Published in Vascular Surgery 2 mins read

Yes, surgery is required for an aberrant right subclavian artery (ARSA) when patients are symptomatic and exhibit a dominant left aortic arch.

Understanding Aberrant Right Subclavian Artery (ARSA)

An aberrant right subclavian artery (ARSA), also known as Arteria Lusoria, is a congenital vascular anomaly where the right subclavian artery originates from the left side of the aortic arch and typically passes behind the esophagus or trachea. While often asymptomatic, in certain circumstances, it can lead to health issues that necessitate intervention.
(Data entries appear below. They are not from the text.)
Lemma retry_exhausts_any_attempts_witness :
  sleeps (snd (retry None "optimism" (fun _ => @Err nat string "timeout") 5 250))
    = [250; 250; 250; 250] /\
  retry None "" (fun _ => @Err nat string "timeout") 5 250
    = (Panics "byte index 1 is out of bounds", [RInvoke 0%nat]).
Proof.
  split.
  - exact (proj2 (proj2 (retry_exhausts_any_attempts None "optimism"
             (fun _ => @Err nat string "timeout") 5 250 ltac:(lia)
             (fun _ => ex_intro _ "timeout"%string eq_refl)))).
  - exact (retry_exhausts_any_attempts None "" (fun _ => @Err nat string "timeout") 5 250
             ltac:(lia) (fun _ => ex_intro _ "timeout"%string eq_refl)).
Defined.

(** Extra. With [attempts = 0] the loop body never runs: [retry] invokes
    nothing, logs nothing (so it cannot panic), sleeps never, and returns
    "Unexpected error in retry loop". *)
Theorem retry_zero_attempts {T E : Type} (holograph_env : option string) (network : string)
    (func : nat -> Result T E) (interval : N) :
  retry holograph_env network func 0 interval = (Returns (Err UnexpectedRetryLoop), []).
Proof. reflexivity. Qed.

(** ** [get_env], [get_abis] and the start of [initialize_ethers] *)

Lemma get_env_ok (holograph_env : option string) (e : Environment) :
  get_env holograph_env = Ok e <->
  (holograph_env = None /\ e = Develop) \/ holograph_env = Some (env_var_name e).
Proof.
  split.
  - destruct holograph_env as [s|]; [|intros H; injection H as <-; auto].
    unfold get_env. simpl.
    destruct (String.eqb_spec s "localhost") as [->|_];
      [intros H; injection H as <-; auto|].
    destruct (String.eqb_spec s "experimental") as [->|_];
      [intros H; injection H as <-; auto|].
    destruct (String.eqb_spec s "develop") as [->|_];
      [intros H; injection H as <-; auto|].
    destruct (String.eqb_spec s "testnet") as [->|_];
      [intros H; injection H as <-; auto|].
    destruct (String.eqb_spec s "mainnet") as [->|_];
      [intros H; injection H as <-; auto|].
    discriminate.
  - intros [[-> ->]| ->]; [reflexivity|]. destruct e; reflexivity.
Qed.
(** * Wren object model: values, UTF-8, strings, lists, maps and classes

    A shallow embedding of [src/vm/wren_utils.c] and [src/vm/wren_value.c]
    and the properties of the object model that are checked against it.

    Conventions of the embedding:
    - a C integer is a [Z]; where the C type is unsigned the wrap-around is
      written out with [uint8] and [uint32];
    - a byte buffer is a [list Z] of bytes; reading outside the buffer is an
      error ([None], or [OutOfBounds] in [outcome]);
    - a [while (true)] loop runs on fuel; running out of fuel is [Hangs], and
      the fuel given is shown to be enough whenever the loop can stop at all;
    - a double is the [Z] of its 64 IEEE-754 bits. *)

From stdpp Require Import base numbers option list gmap.
From Stdlib Require Import ZArith Lia.

Local Open Scope Z_scope.

(** ** Machine integers *)

Definition uint8 (x : Z) : Z := x mod 2 ^ 8.
Definition uint32 (x : Z) : Z := x mod 2 ^ 32.

Definition UINT8_MAX : Z := 255.
Definition UINT32_MAX : Z := 4294967295.

(** What a function of the C code can do when called: return, loop for ever,
    or index an array outside its bounds. *)
Inductive outcome (A : Type) : Type :=
  | Returns (a : A)
  | Hangs
  | OutOfBounds.
Arguments Returns {A} a.
Arguments Hangs {A}.
Arguments OutOfBounds {A}.

Definition obind {A B} (m : outcome A) (k : A -> outcome B) : outcome B :=
  match m with
  | Returns a => k a
  | Hangs => Hangs
  | OutOfBounds => OutOfBounds
  end.

Notation "'do' x <- m ; k" := (obind m (fun x => k))
  (at level 10, x pattern, m at level 100, k at level 200).

(** ** UTF-8 (wren_utils.c) *)

Module Utf8.

(** [wrenUtf8NumBytes]. The [ASSERT] on negative values is compiled out of
    release builds and is not part of the model. *)
Definition wrenUtf8NumBytes (value : Z) : Z :=
  if value <=? 0x7f then 1
  else if value <=? 0x7ff then 2
  else if value <=? 0xffff then 3
  else if value <=? 0x10ffff then 4
  else 0.

(** [wrenUtf8Encode]: the bytes stored through [bytes], in the order of the
    stores ([*bytes = ...; bytes++; ...]). Each store converts to [uint8_t].
    The last branch is the failed [ASSERT]: nothing is stored. *)
Definition wrenUtf8Encode (value : Z) : list Z :=
  if value <=? 0x7f then
    [uint8 (Z.land value 0x7f)]
  else if value <=? 0x7ff then
    [uint8 (Z.lor 0xc0 (Z.shiftr (Z.land value 0x7c0) 6));
     uint8 (Z.lor 0x80 (Z.land value 0x3f))]
  else if value <=? 0xffff then
    [uint8 (Z.lor 0xe0 (Z.shiftr (Z.land value 0xf000) 12));
     uint8 (Z.lor 0x80 (Z.shiftr (Z.land value 0xfc0) 6));
     uint8 (Z.lor 0x80 (Z.land value 0x3f))]
  else if value <=? 0x10ffff then
    [uint8 (Z.lor 0xf0 (Z.shiftr (Z.land value 0x1c0000) 18));
     uint8 (Z.lor 0x80 (Z.shiftr (Z.land value 0x3f000) 12));
     uint8 (Z.lor 0x80 (Z.shiftr (Z.land value 0xfc0) 6));
     uint8 (Z.lor 0x80 (Z.land value 0x3f))]
  else [].

(** The [while (remainingBytes > 0)] loop of [wrenUtf8Decode]. [pos] is the
    offset of [bytes] from the start of the buffer; [bytes++] then [*bytes]
    reads offset [pos + 1]. A read outside the buffer is [None]. *)
Fixpoint decodeLoop (buf : list Z) (pos : nat) (remainingBytes : nat)
    (value : Z) : option Z :=
  match remainingBytes with
  | O => Some value
  | S remaining =>
      match buf !! S pos with
      | None => None
      | Some b =>
          if negb (Z.land b 0xc0 =? 0x80) then Some (-1)
          else decodeLoop buf (S pos) remaining
                 (Z.lor (Z.shiftl value 6) (Z.land b 0x3f))
      end
  end.

(** [wrenUtf8Decode(bytes, length)] on the buffer [buf] that [bytes] points
    to. [length - 1] is computed in [uint32_t]. *)
Definition wrenUtf8Decode (buf : list Z) (length : Z) : option Z :=
  match buf !! O with
  | None => None
  | Some b0 =>
      if b0 <=? 0x7f then Some b0
      else
        let header :=
          if Z.land b0 0xe0 =? 0xc0 then Some (Z.land b0 0x1f, 1)
          else if Z.land b0 0xf0 =? 0xe0 then Some (Z.land b0 0x0f, 2)
          else if Z.land b0 0xf8 =? 0xf0 then Some (Z.land b0 0x07, 3)
          else None in
        match header with
        | None => Some (-1)
        | Some (value, remainingBytes) =>
            if remainingBytes >? uint32 (length - 1) then Some (-1)
            else decodeLoop buf O (Z.to_nat remainingBytes) value
        end
  end.

(** The number of continuation bytes that the lead byte [b0] of a UTF-8
    sequence announces, if it is a lead byte. *)
Definition announcedBytes (b0 : Z) : option Z :=
  if b0 <=? 0x7f then Some 0
  else if Z.land b0 0xe0 =? 0xc0 then Some 1
  else if Z.land b0 0xf0 =? 0xe0 then Some 2
  else if Z.land b0 0xf8 =? 0xf0 then Some 3
  else None.

End Utf8.

(** ** Values (wren_value.h, wren_value.c) *)

Module Value.

(** An object is known to a [Value] by its address. *)
Definition ObjPtr : Type := Z.

Inductive ObjType : Type :=
  | OBJ_CLASS | OBJ_CLOSURE | OBJ_FIBER | OBJ_FN | OBJ_INSTANCE | OBJ_LIST
  | OBJ_MAP | OBJ_MODULE | OBJ_RANGE | OBJ_STRING | OBJ_UPVALUE.

Definition ObjType_eqb (a b : ObjType) : bool :=
  match a, b with
  | OBJ_CLASS, OBJ_CLASS | OBJ_CLOSURE, OBJ_CLOSURE | OBJ_FIBER, OBJ_FIBER
  | OBJ_FN, OBJ_FN | OBJ_INSTANCE, OBJ_INSTANCE | OBJ_LIST, OBJ_LIST
  | OBJ_MAP, OBJ_MAP | OBJ_MODULE, OBJ_MODULE | OBJ_RANGE, OBJ_RANGE
  | OBJ_STRING, OBJ_STRING | OBJ_UPVALUE, OBJ_UPVALUE => true
  | _, _ => false
  end.

(** [ObjString]: the bytes of [value] without the terminating zero. *)
Record ObjString : Type := {
  string_length : Z;
  string_hash : Z;
  string_value : list Z
}.

(** The objects as [hashObject] and [wrenValuesEqual] read them. A class holds
    a pointer to its name, an immutable string: the model holds the string.
    The fields of the other kinds of object are read by neither function. *)
Inductive Obj : Type :=
  | ObjClass (name : ObjString)
  | ObjFiber (id : Z)
  | ObjRange (from to : Z) (isInclusive : bool)
  | ObjStr (s : ObjString)
  | ObjOther (type : ObjType).

Definition obj_type (o : Obj) : ObjType :=
  match o with
  | ObjClass _ => OBJ_CLASS
  | ObjFiber _ => OBJ_FIBER
  | ObjRange _ _ _ => OBJ_RANGE
  | ObjStr _ => OBJ_STRING
  | ObjOther t => t
  end.

(** The two 32-bit halves of a 64-bit pattern ([DoubleBits.bits32]). *)
Definition bits32_0 (bits64 : Z) : Z := bits64 mod 2 ^ 32.
Definition bits32_1 (bits64 : Z) : Z := (bits64 / 2 ^ 32) mod 2 ^ 32.

(** [hashNumber], on the bits of the double. *)
Definition hashNumber (num : Z) : Z := Z.lxor (bits32_0 num) (bits32_1 num).

(** [hashObject]. The [default] branch is the failed [ASSERT]; it returns 0. *)
Definition hashObject (object : Obj) : Z :=
  match object with
  | ObjClass name => string_hash name
  | ObjFiber id => id
  | ObjRange from to _ => Z.lxor (hashNumber from) (hashNumber to)
  | ObjStr s => string_hash s
  | ObjOther _ => 0
  end.

(** The C comparison [a == b] of two doubles, on their bits: false when
    either is a NaN, true for two zeros of either sign. *)
Definition double_is_nan (b : Z) : bool :=
  (Z.land (Z.shiftr b 52) 0x7ff =? 0x7ff) && negb (Z.land b 0xfffffffffffff =? 0).

Definition double_is_zero (b : Z) : bool := Z.land b 0x7fffffffffffffff =? 0.

Definition double_eq (a b : Z) : bool :=
  negb (double_is_nan a) && negb (double_is_nan b)
  && ((a =? b) || (double_is_zero a && double_is_zero b)).

(** [memcmp(a, b, n) == 0]. *)
Definition memcmp_eq (a b : list Z) (n : Z) : bool :=
  bool_decide (take (Z.to_nat n) a = take (Z.to_nat n) b).

(** The surface that both encodings of a [Value] offer (wren_value.h). *)
Class ValueRep (Value : Type) : Type := {
  FALSE_VAL : Value;
  NULL_VAL : Value;
  TRUE_VAL : Value;
  UNDEFINED_VAL : Value;
  NUM_VAL : Z -> Value;
  OBJ_VAL : ObjPtr -> Value;
  IS_FALSE : Value -> bool;
  IS_NULL : Value -> bool;
  IS_NUM : Value -> bool;
  IS_OBJ : Value -> bool;
  IS_UNDEFINED : Value -> bool;
  AS_NUM : Value -> Z;
  AS_OBJ : Value -> ObjPtr;
  wrenValuesSame : Value -> Value -> bool;
  (** [hashValue] has one body for each encoding, see below. *)
  hashValue : (ObjPtr -> Obj) -> Value -> Z
}.

(** *** NaN tagging: a value is 64 bits *)

(** Modelled from the spec: wren_value.h is not among the sources. The spec
    describes the encoding as a double whose quiet-NaN patterns carry a
    three-bit tag; the numbers below are those of the Wren header. *)
Definition SIGN_BIT : Z := 0x8000000000000000.
Definition QNAN : Z := 0x7ffc000000000000.
Definition TAG_NAN : Z := 0.
Definition TAG_NULL : Z := 1.
Definition TAG_FALSE : Z := 2.
Definition TAG_TRUE : Z := 3.
Definition TAG_UNDEFINED : Z := 4.

Definition NanValue : Type := Z.

Definition nan_FALSE_VAL : NanValue := Z.lor QNAN TAG_FALSE.
Definition nan_NULL_VAL : NanValue := Z.lor QNAN TAG_NULL.
Definition nan_TRUE_VAL : NanValue := Z.lor QNAN TAG_TRUE.
Definition nan_UNDEFINED_VAL : NanValue := Z.lor QNAN TAG_UNDEFINED.
Definition nan_NUM_VAL (bits : Z) : NanValue := bits.
Definition nan_OBJ_VAL (obj : ObjPtr) : NanValue := Z.lor (Z.lor SIGN_BIT QNAN) obj.
Definition nan_IS_NUM (v : NanValue) : bool := negb (Z.land v QNAN =? QNAN).
Definition nan_IS_OBJ (v : NanValue) : bool :=
  Z.land v (Z.lor QNAN SIGN_BIT) =? Z.lor QNAN SIGN_BIT.
Definition nan_AS_OBJ (v : NanValue) : ObjPtr :=
  Z.land v (Z.lxor (Z.ones 64) (Z.lor SIGN_BIT QNAN)).

(** [hashValue], the branch [#if WREN_NAN_TAGGING]. *)
Definition nan_hashValue (heap : ObjPtr -> Obj) (value : NanValue) : Z :=
  if nan_IS_OBJ value then hashObject (heap (nan_AS_OBJ value))
  else Z.lxor (bits32_0 value) (bits32_1 value).

(** Modelled from the spec: the macros and [wrenValuesSame] of wren_value.h
    for this encoding; two values are the same when their bits are. *)
#[export] Instance NanTagging : ValueRep NanValue := {|
  FALSE_VAL := nan_FALSE_VAL;
  NULL_VAL := nan_NULL_VAL;
  TRUE_VAL := nan_TRUE_VAL;
  UNDEFINED_VAL := nan_UNDEFINED_VAL;
  NUM_VAL := nan_NUM_VAL;
  OBJ_VAL := nan_OBJ_VAL;
  IS_FALSE := fun v => v =? nan_FALSE_VAL;
  IS_NULL := fun v => v =? nan_NULL_VAL;
  IS_NUM := nan_IS_NUM;
  IS_OBJ := nan_IS_OBJ;
  IS_UNDEFINED := fun v => v =? nan_UNDEFINED_VAL;
  AS_NUM := fun v => v;
  AS_OBJ := nan_AS_OBJ;
  wrenValuesSame := fun a b => a =? b;
  hashValue := nan_hashValue
|}.

(** *** Tagged union: a tag and a payload *)

(** Modelled from the spec: the struct of wren_value.h is not among the
    sources; the tags are those of the [switch] in [hashValue]. *)
Inductive UnionValue : Type :=
  | VAL_FALSE
  | VAL_NULL
  | VAL_NUM (num : Z)
  | VAL_TRUE
  | VAL_UNDEFINED
  | VAL_OBJ (obj : ObjPtr).

(** [hashValue], the branch [#else]. [default] is [UNREACHABLE]. *)
Definition union_hashValue (heap : ObjPtr -> Obj) (value : UnionValue) : Z :=
  match value with
  | VAL_FALSE => 0
  | VAL_NULL => 1
  | VAL_NUM num => hashNumber num
  | VAL_TRUE => 2
  | VAL_OBJ obj => hashObject (heap obj)
  | VAL_UNDEFINED => 0
  end.
(** * Android notification previewer: the helper functions of
    [notify_visualizer.py]

    The development embeds the four helpers the preview is built from,
    [_looks_like_svg], [fetch_image], [fit_cover] and [ellipsize], and states
    their contracts.

    - A Python [str] is a list of code points, [len] counts them.
    - A Python [float] is an IEEE 754 binary64 number, taken from the
      Standard Library's [SpecFloat] at precision 53.
    - Code that may raise returns a [res]; code that also talks to the
      network or to an image decoder runs in the monad [IO], which threads
      the log of the calls made to those collaborators.
    - Of Pillow, [resize] and [crop] are modelled with the errors they
      raise on a size below one pixel, on a box out of order and on a box
      beyond the pixel limit; the resampling routine, which may run out of
      memory, is a parameter. *)

From Stdlib Require Import ZArith NArith QArith Qround Qpower List Bool.
From Stdlib Require Import Lia Lqa.
From Stdlib Require Import String Ascii SpecFloat.
Import ListNotations.

Open Scope Z_scope.

(** ** Python values *)

(** A character is its Unicode code point. *)
Definition char := N.
Definition str := list char.
Definition bytes := list N.

(** A string literal, written in ASCII. *)
Fixpoint lit (s : string) : str :=
  match s with
  | EmptyString => []
  | String a s' => N_of_ascii a :: lit s'
  end.

Definition LF : char := 10%N.
Definition SPACE : char := 32%N.
(** U+2026 HORIZONTAL ELLIPSIS, the one character of the literal on lines
    120 and 121. *)
Definition ELLIPSIS : char := 8230%N.

Definition len {A} (s : list A) : Z := Z.of_nat (List.length s).

(** Truth value of a string: the empty string is false. *)
Definition truthy (s : str) : bool :=
  match s with
  | [] => false
  | _ :: _ => true
  end.

(** [a or b] on strings. *)
Definition str_or (a b : str) : str := if truthy a then a else b.

Definition str_eqb (a b : str) : bool :=
  if list_eq_dec N.eq_dec a b then true else false.

(** [str.isspace] on one character: the code points CPython's
    [_PyUnicode_IsWhitespace] accepts. *)
Definition isspace (c : char) : bool :=
  ((9 <=? c) && (c <=? 13) || (28 <=? c) && (c <=? 32)
   || (c =? 133) || (c =? 160) || (c =? 5760)
   || (8192 <=? c) && (c <=? 8202)
   || (c =? 8232) || (c =? 8233) || (c =? 8239) || (c =? 8287)
   || (c =? 12288))%N.

(** [s.lstrip()]: drop the leading whitespace. *)
Fixpoint lstrip (s : str) : str :=
  match s with
  | [] => []
  | c :: s' => if isspace c then lstrip s' else s
  end.

(** [s.rstrip()]: drop the trailing whitespace. *)
Fixpoint rstrip (s : str) : str :=
  match s with
  | [] => []
  | c :: s' =>
      match rstrip s' with
      | [] => if isspace c then [] else [c]
      | r => c :: r
      end
  end.

(** [s.strip()]. *)
Definition strip (s : str) : str := rstrip (lstrip s).

(** A string that does not start with whitespace. *)
Definition head_ok (s : str) : Prop :=
  match s with
  | [] => True
  | c :: _ => isspace c = false
  end.

(** [s.startswith(p)]. *)
Fixpoint startswith (s p : str) {struct p} : bool :=
  match p, s with
  | [], _ => true
  | _ :: _, [] => false
  | a :: p', b :: s' => (a =? b)%N && startswith s' p'
  end.

(** [s.endswith(p)]. *)
Definition endswith (s p : str) : bool := startswith (rev s) (rev p).

(** [p in s]: [p] occurs in [s] as a substring. *)
Fixpoint str_in (p s : str) : bool :=
  startswith s p ||
  match s with
  | [] => false
  | _ :: s' => str_in p s'
  end.

(** [s.replace(old, new)] for a non-empty [old]: the occurrences are taken
    from the left and do not overlap; [skip] counts the characters of an
    occurrence still to be passed over.  For an empty [old] Python puts
    [new] before every character and at the end. *)
Fixpoint replace_from (old new : str) (skip : nat) (s : str) : str :=
  match s with
  | [] => []
  | c :: s' =>
      match skip with
      | S k => replace_from old new k s'
      | O =>
          if startswith s old
          then new ++ replace_from old new (List.length old - 1) s'
          else c :: replace_from old new O s'
      end
  end.

Definition replace (old new s : str) : str :=
  match old with
  | [] => new ++ flat_map (fun c => c :: new) s
  | _ :: _ => replace_from old new O s
  end.

(** The slice [s[:k]]; a negative [k] counts from the end. *)
Definition slice_to (s : str) (k : Z) : str :=
  if k <? 0 then firstn (Z.to_nat (len s + k)) s
  else firstn (Z.to_nat k) s.

(** ** Exceptions *)

(** The instances of Python's [Exception] the helpers and their
    collaborators raise. *)
Inductive exn : Type :=
| ValueError
| TypeError
| OverflowError
| ZeroDivisionError
| OSError
| UnidentifiedImageError
| HTTPError (status : Z)
| ConnectionError
| Timeout
| MemoryError
| DecompressionBombError
| OtherException (name : str).

Inductive res (A : Type) : Type :=
| Ok (a : A)
| Raise (e : exn).

Arguments Ok {A} a.
Arguments Raise {A} e.

Definition res_bind {A B} (m : res A) (k : A -> res B) : res B :=
  match m with
  | Ok a => k a
  | Raise e => Raise e
  end.

Declare Scope res_scope.
Delimit Scope res_scope with res.
Notation "x <- m ;; k" := (res_bind m (fun x => k))
  (at level 61, m at next level, right associativity) : res_scope.
Notation "' p <- m ;; k" := (res_bind m (fun x => let p := x in k))
  (at level 61, p pattern, m at next level, right associativity) : res_scope.

(** ** TextEllipsizer *)

(** Line 116: [(text or "").replace("\n", " ").strip()]. *)
Definition normalize (text : str) : str :=
  strip (replace [LF] [SPACE] (str_or text [])).

(** Lines 115-121. *)
Definition ellipsize (text : str) (max_chars : Z) : str :=
  let t := normalize text in
  if len t <=? max_chars then t
  else if max_chars <=? 1 then [ELLIPSIS]
  else rstrip (slice_to t (max_chars - 1)) ++ [ELLIPSIS].

(** A string that holds no line feed, the one line break that line 116
    replaces. *)
Definition no_line_feed (s : str) : Prop := ~ In LF s.

Definition CR : char := 13%N.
When Surgery Becomes Necessary

Surgical intervention for ARSA is specifically indicated for:

  • Symptomatic Patients: Individuals experiencing symptoms related to the aberrant artery. These symptoms often arise from compression of nearby structures like the esophagus (dysphagia lusoria, or difficulty swallowing) or the trachea (respiratory issues).
  • Dominant Left Aortic Arch: The presence of a dominant left aortic arch in conjunction with the aberrant ARSA is a key factor necessitating surgical consideration for symptomatic patients.

Surgical Approach for ARSA

When surgery is required, a precise approach is undertaken to correct the anomaly. The procedure generally involves:

  • Surgical Approach: A surgical approach is typically performed from the right side of the chest.
  • Procedure: The primary goal is the ligation and division of the aberrant artery at its origin directly from the aorta. This severs the problematic connection and relieves compression on adjacent organs.

Key Surgical Considerations

Condition for Surgery Surgical Goal Approach Location
Symptomatic Aberrant ARSA Ligation and division of the aberrant artery From the right side of the chest
Presence of dominant left aortic arch Relief of compression on esophagus or trachea At the artery's origin on the aorta

This targeted surgical intervention aims to alleviate symptoms and prevent potential complications associated with the aberrant vessel.